(* ===== verification/Reconciler.v ===== *)
(** * The reconciler object and its MLflow endpoint cache
    (controllers/dspipeline_controller.go, first part; controllers/dspipeline_params.go)

    The endpoint of the MLflow service is read from the API server and kept
    for a time to live per namespace; the cache is shared by all reconciles. *)

From stdpp Require Import base gmap strings list fin_maps.
From Stdlib Require Import ZArith Lia.
From S2P Require Import Prelude GoStd GoJson KubeTypes ApiTypes Data Platform Config Util Sim.

Definition finalizerName : string := "datasciencepipelinesapplications.opendatahub.io/finalizer".
Definition errorUpdatingDspaStatusMsg : string := "Encountered error when updating the DSPA status".
Definition k8sWebhookName : string := "ds-pipelines-webhook".
Definition mlflowCRName : string := "mlflow".
Definition DefaultMLflowEndpointCacheTTL : Z := 45 * Second.

Section Reconciler.
  Context {P : Platform}.

(** An implementation of the interface [PipelineNamesFetcher]: the map of the
    valid names is returned by its location.  Whoever implements it touches
    nothing of a reconcile but the outside world and the shared fetcher state. *)
Record PipelineNamesFetcher := {
  FetchPipelineNames_of : string -> M loc;
  fetch_keeps_dspa imageRef : keeps st_dspa (FetchPipelineNames_of imageRef);
  fetch_keeps_copy imageRef : keeps st_copy (FetchPipelineNames_of imageRef);
  fetch_keeps_params imageRef : keeps st_params (FetchPipelineNames_of imageRef);
  fetch_keeps_status imageRef : keeps st_status (FetchPipelineNames_of imageRef);
  fetch_keeps_mlflow imageRef : keeps st_mlflow (FetchPipelineNames_of imageRef);
  fetch_keeps_gauges imageRef : keeps st_gauges (FetchPipelineNames_of imageRef);
  (** it only ever talks to registries *)
  fetch_emits imageRef : emits (fun e => match ev_call e with
                                          | CRegistry _ | CLayers _ => True
                                          | _ => False end) (FetchPipelineNames_of imageRef);
  fetch_no_panic imageRef : no_panic (FetchPipelineNames_of imageRef)
}.

Record DSPAReconciler := MkDSPAReconciler {
  r_TemplatesPath : string;
  r_MaxConcurrentReconciles : Z;
  r_WebhookAnnotations : gmap string string;
  r_ManifestFetcher : option PipelineNamesFetcher;
  r_AllowedRegistries : list string;
  (** whether the uncached reader is set *)
  r_APIReader : bool;
  r_MLflowEndpointCacheTTL : Z
}.
#[export] Instance settable_DSPAReconciler : Settable DSPAReconciler := fun r =>
  MkDSPAReconciler (r_TemplatesPath r) (r_MaxConcurrentReconciles r) (r_WebhookAnnotations r)
    (r_ManifestFetcher r) (r_AllowedRegistries r) (r_APIReader r) (r_MLflowEndpointCacheTTL r).

(** ** The endpoint *)

(** what is wrong with an endpoint, if anything *)
Definition validateMLflowEndpointURL (raw : string) : option error :=
  let bad := Some (ErrNew ("invalid MLflow endpoint " +:+ fmt_q raw +:+
                           ": must be http/https with non-empty host")) in
  match url_parse (TrimSpace raw) with
  | inr _ => bad
  | inl (scheme, host) =>
      if bool_decide (host = "") ||
         (negb (bool_decide (scheme = "http")) && negb (bool_decide (scheme = "https")))
      then bad else None
  end.

Definition lookupMLflowEndpoint (uncached : bool) (namespace : string) : M string :=
  if bool_decide (namespace = "")
  then fail (ErrNew "namespace must be set for MLflow endpoint lookup")
  else
    mlflowObj ← io (CGet "MLflow" (NN namespace mlflowCRName)) (get_mlflow uncached (NN namespace mlflowCRName));
    match mlf_Address mlflowObj with
    | None | Some EmptyString =>
        fail (ErrNew "MLflow resource missing Status.Address.URL field. Unable to resolve endpoint")
    | Some endpoint =>
        match validateMLflowEndpointURL endpoint with
        | Some err => fail (ErrWrap "MLflow resource has invalid Status.Address.URL: " err "")
        | None => mret endpoint
        end
    end.

(** [now.Before(entry.expires)] *)
Definition fresh (now : Z) (entry : mlflowEndpointCacheEntry) : bool := (now <? mce_expires entry)%Z.

Definition removeExpiredMLflowCacheLocked (now : Z) (cache : gmap string mlflowEndpointCacheEntry) :
    gmap string mlflowEndpointCacheEntry :=
  filter (fun kv => fresh now kv.2 = true) cache.

Definition upd_mlflow (f : gmap string mlflowEndpointCacheEntry -> gmap string mlflowEndpointCacheEntry) :
    M unit := modify (fun s => s <| st_mlflow ::= f |>).

(** the locked deletion of an expired entry, which looks the entry up again *)
Definition drop_expired (now : Z) (namespace : string) (cache : gmap string mlflowEndpointCacheEntry) :
    gmap string mlflowEndpointCacheEntry :=
  match cache !! namespace with
  | Some entry => if negb (fresh now entry) then delete namespace cache else cache
  | None => cache
  end.

(** the part after the lookup in the cache failed *)
Definition fetch_and_store (r : DSPAReconciler) (namespace : string) (now ttl : Z) : M string :=
  endpoint ← lookupMLflowEndpoint (r_APIReader r) namespace;
  upd_mlflow (fun c => <[namespace := MkmlflowEndpointCacheEntry endpoint (now + ttl)]>
                         (removeExpiredMLflowCacheLocked now c)) ;;
  mret endpoint.

Definition retrieveMLflowEndpointCached (r : DSPAReconciler) (namespace : string) : M string :=
  let ttl := if (r_MLflowEndpointCacheTTL r <=? 0)%Z then DefaultMLflowEndpointCacheTTL
             else r_MLflowEndpointCacheTTL r in
  t ← now;
  cache ← gets st_mlflow;
  match cache !! namespace with
  | Some entry =>
      if fresh t entry then mret (mce_endpoint entry)
      else upd_mlflow (drop_expired t namespace) ;; fetch_and_store r namespace t ttl
  | None => fetch_and_store r namespace t ttl
  end.
End Reconciler.

(** ** The cache never serves an endpoint that is stale or not valid *)

Section MLflowProofs.
  Context {P : Platform}.

(** Every cached endpoint is a valid one. *)
Definition mlflow_ok (cache : gmap string mlflowEndpointCacheEntry) : Prop :=
  map_Forall (fun _ e => validateMLflowEndpointURL (mce_endpoint e) = None) cache.

Definition effective_ttl (r : DSPAReconciler) : Z :=
  if (r_MLflowEndpointCacheTTL r <=? 0)%Z then DefaultMLflowEndpointCacheTTL
  else r_MLflowEndpointCacheTTL r.

Lemma lookupMLflowEndpoint_cases b ns (s : St) :
  match lookupMLflowEndpoint b ns s with
  | Run (Ret e) s' t =>
      ns ≠ ""%string /\ e ≠ ""%string /\ validateMLflowEndpointURL e = None /\
      (exists w, s' = s <| st_world := w |> /\ get_mlflow b (NN ns mlflowCRName) (st_world s) = (inl {| mlf_Address := Some e |}, w)) /\
      t = [Ev (CGet "MLflow" (NN ns mlflowCRName)) true]
  | Run (Fail _) s' t => (exists w, s' = s <| st_world := w |>)
  | Run (Panic _) _ _ => False
  end.
Proof.
  unfold lookupMLflowEndpoint. case_bool_decide as Hns.
  { exists (st_world s). by destruct s. }
  rewrite bind_io. destruct (get_mlflow _ _ _) as [[[a]|e] w] eqn:Hg; [|by exists w].
  destruct a as [[|c u]|]; cbn; try by exists w.
  destruct (validateMLflowEndpointURL _) eqn:Hv; cbn; [by exists w|].
  split_and!; [done..| |done]. by exists w.
Qed.

(** What a miss at time [t0] leads to, from the cache [c0] of before. *)
Definition miss_outcome (ns : string) (t0 ttl : Z) (c0 : gmap string mlflowEndpointCacheEntry)
    (o : outcome string) (s' : St) (tr : list event) : Prop :=
  match o with
  | Ret e => validateMLflowEndpointURL e = None /\
      tr = [Ev (CGet "MLflow" (NN ns mlflowCRName)) true] /\
      st_mlflow s' !! ns = Some (MkmlflowEndpointCacheEntry e (t0 + ttl)) /\
      forall ns', ns' ≠ ns ->
        st_mlflow s' !! ns' = (entry ← c0 !! ns'; if fresh t0 entry then Some entry else None)
  | Fail _ => st_mlflow s' !! ns = None /\
              forall ns', ns' ≠ ns -> st_mlflow s' !! ns' = c0 !! ns'
  | Panic _ => False
  end.

Lemma drop_expired_lookup t0 ns c ns' :
  (forall e, c !! ns = Some e -> fresh t0 e = false) ->
  drop_expired t0 ns c !! ns' = if bool_decide (ns' = ns) then None else c !! ns'.
Proof.
  intros Hexp. unfold drop_expired. destruct (c !! ns) as [e|] eqn:He.
  - rewrite Hexp by done. simpl. case_bool_decide; [subst; apply lookup_delete_eq|by apply lookup_delete_ne].
  - case_bool_decide; [by subst|done].
Qed.

Lemma removeExpired_lookup t0 c ns :
  removeExpiredMLflowCacheLocked t0 c !! ns = (entry ← c !! ns; if fresh t0 entry then Some entry else None).
Proof.
  unfold removeExpiredMLflowCacheLocked. apply option_eq. intros e.
  rewrite map_lookup_filter_Some, bind_Some. simpl. split.
  - intros [? Hf]. exists e. by rewrite Hf.
  - intros (e0 & ? & Hf). destruct (fresh t0 e0) eqn:?; naive_solver.
Qed.

Lemma fetch_and_store_spec (r : DSPAReconciler) ns t0 ttl c0 (s1 : St) :
  mlflow_ok c0 -> (forall e, c0 !! ns = Some e -> fresh t0 e = false) ->
  st_mlflow s1 = drop_expired t0 ns c0 ->
  wp (fetch_and_store r ns t0 ttl)
     (fun o s' tr => mlflow_ok (st_mlflow s') /\ miss_outcome ns t0 ttl c0 o s' tr) s1.
Proof.
  intros Hok Hexp Hs1. pose proof (fun ns' => drop_expired_lookup t0 ns c0 ns' Hexp) as Hlk.
  rewrite <- Hs1 in Hlk.
  assert (mlflow_ok (st_mlflow s1)) as Hok1.
  { intros k e. rewrite Hlk. case_bool_decide; [done|]. apply Hok. }
  apply wp_bind. unfold wp at 1. pose proof (lookupMLflowEndpoint_cases (r_APIReader r) ns s1) as Hc.
  destruct (lookupMLflowEndpoint (r_APIReader r) ns s1) as [[e|e|p] s2 tr2]; cbn [out fin evs]; [|..|done].
  - destruct Hc as (_ & _ & Hv & (w & -> & _) & ->). unfold upd_mlflow. apply wp_modify, wp_ret. simpl.
    split_and!; [|done|done|by rewrite lookup_insert_eq|].
    + intros k e'. rewrite lookup_insert_Some. intros [[_ <-]|[_ [He' _]%map_lookup_filter_Some]]; [done|].
      by eapply Hok1.
    + intros ns' Hne. by rewrite lookup_insert_ne, removeExpired_lookup, Hlk, bool_decide_eq_false_2 by done.
  - destruct Hc as (w & ->). simpl. split_and!; [done| |].
    + by rewrite Hlk, bool_decide_eq_true_2.
    + intros ns' Hne. by rewrite Hlk, bool_decide_eq_false_2.
Qed.

(** C38: A cached endpoint is used exactly while it has not expired, without any
    call; otherwise the API server is asked, and an answer is stored for the
    time to live while every expired entry of any namespace is dropped; a
    failure stores nothing and leaves no expired entry for the namespace.
    An endpoint that is returned is a valid http or https URL. *)
Theorem retrieveMLflowEndpointCached_spec (r : DSPAReconciler) ns (s : St) t0 w0 :
  time_now (st_world s) = (t0, w0) -> mlflow_ok (st_mlflow s) ->
  wp (retrieveMLflowEndpointCached r ns) (fun o s' tr =>
    mlflow_ok (st_mlflow s') /\
    match o with
    | Ret e => validateMLflowEndpointURL e = None /\
        ((exists entry, st_mlflow s !! ns = Some entry /\ (t0 < mce_expires entry)%Z /\
            e = mce_endpoint entry /\ tr = [] /\ st_mlflow s' = st_mlflow s) \/
         ((forall entry, st_mlflow s !! ns = Some entry -> (mce_expires entry <= t0)%Z) /\
            tr = [Ev (CGet "MLflow" (NN ns mlflowCRName)) true] /\
            st_mlflow s' !! ns = Some (MkmlflowEndpointCacheEntry e (t0 + effective_ttl r)) /\
            forall ns', ns' ≠ ns ->
              st_mlflow s' !! ns' = (entry ← st_mlflow s !! ns';
                                     if fresh t0 entry then Some entry else None)))
    | Fail _ => st_mlflow s' !! ns = None /\
                forall ns', ns' ≠ ns -> st_mlflow s' !! ns' = st_mlflow s !! ns'
    | Panic _ => False
    end) s.
Proof.
  intros Ht Hok. unfold retrieveMLflowEndpointCached. fold (effective_ttl r).
  eapply wp_step; [by apply now_run_at|]. apply wp_get. cbn [st_mlflow set].
  destruct (st_mlflow s !! ns) as [entry|] eqn:He; [destruct (fresh t0 entry) eqn:Hf|].
  - apply wp_ret. split; [done|]. split; [by eapply Hok|]. left. exists entry.
    apply Z.ltb_lt in Hf. done.
  - unfold upd_mlflow at 1. apply wp_modify. eapply wp_mono.
    + apply (fetch_and_store_spec r ns t0 _ (st_mlflow s)); [done| |done]. intros e. rewrite He. by intros [= <-].
    + intros [e|e|p] s' tr [H1 H2]; (split; [done|]); try done.
      destruct H2 as (? & -> & ? & ?). split; [done|]. right. split; [|done].
      intros ? [= <-]. by apply Z.ltb_ge in Hf.
  - eapply wp_mono.
    + apply (fetch_and_store_spec r ns t0 _ (st_mlflow s)); [done|intros e; by rewrite He|].
      unfold drop_expired. by rewrite He.
    + intros [e|e|p] s' tr [H1 H2]; (split; [done|]); try done.
      destruct H2 as (? & -> & ? & ?). split; [done|]. by right.
Qed.
End MLflowProofs.

(** ** Examples *)

#[local] Existing Instance sim_platform.

Definition sample_reconciler : DSPAReconciler := MkDSPAReconciler "/templates/" 10 ∅ None [] true 0.

Definition sample_mlflow : St :=
  (sim_state (sim_empty <| sim_mlflows := {[ NN "dspo" "mlflow" := {| mlf_Address := Some "https://mlflow:8443" |} ]} |>)
    sim_dspa) <| st_mlflow := {[ "old" := MkmlflowEndpointCacheEntry "http://x" 0 ]} |>.

Lemma retrieveMLflowEndpointCached_witness :
  mlflow_ok (st_mlflow sample_mlflow) /\
  mlflow_ok (st_mlflow (fin (retrieveMLflowEndpointCached sample_reconciler "dspo" sample_mlflow))) /\
  out (retrieveMLflowEndpointCached sample_reconciler "dspo" sample_mlflow) = Ret "https://mlflow:8443"%string.
Proof.
  assert (mlflow_ok (st_mlflow sample_mlflow)) as Hok.
  { apply map_Forall_singleton. vm_compute. reflexivity. }
  split; [exact Hok|].
  destruct (retrieveMLflowEndpointCached_spec sample_reconciler "dspo" sample_mlflow _ _ eq_refl Hok) as [H _].
  split; [exact H|vm_compute; reflexivity].
Defined.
--------------------
ACTIVITY – Each line containing the word "scheme" needs to be copied from the data above.

OUTPUT FOR THIS EXERCISE –
  | inl (scheme, host) =>
         (negb (bool_decide (scheme = "http")) && negb (bool_decide (scheme = "https")))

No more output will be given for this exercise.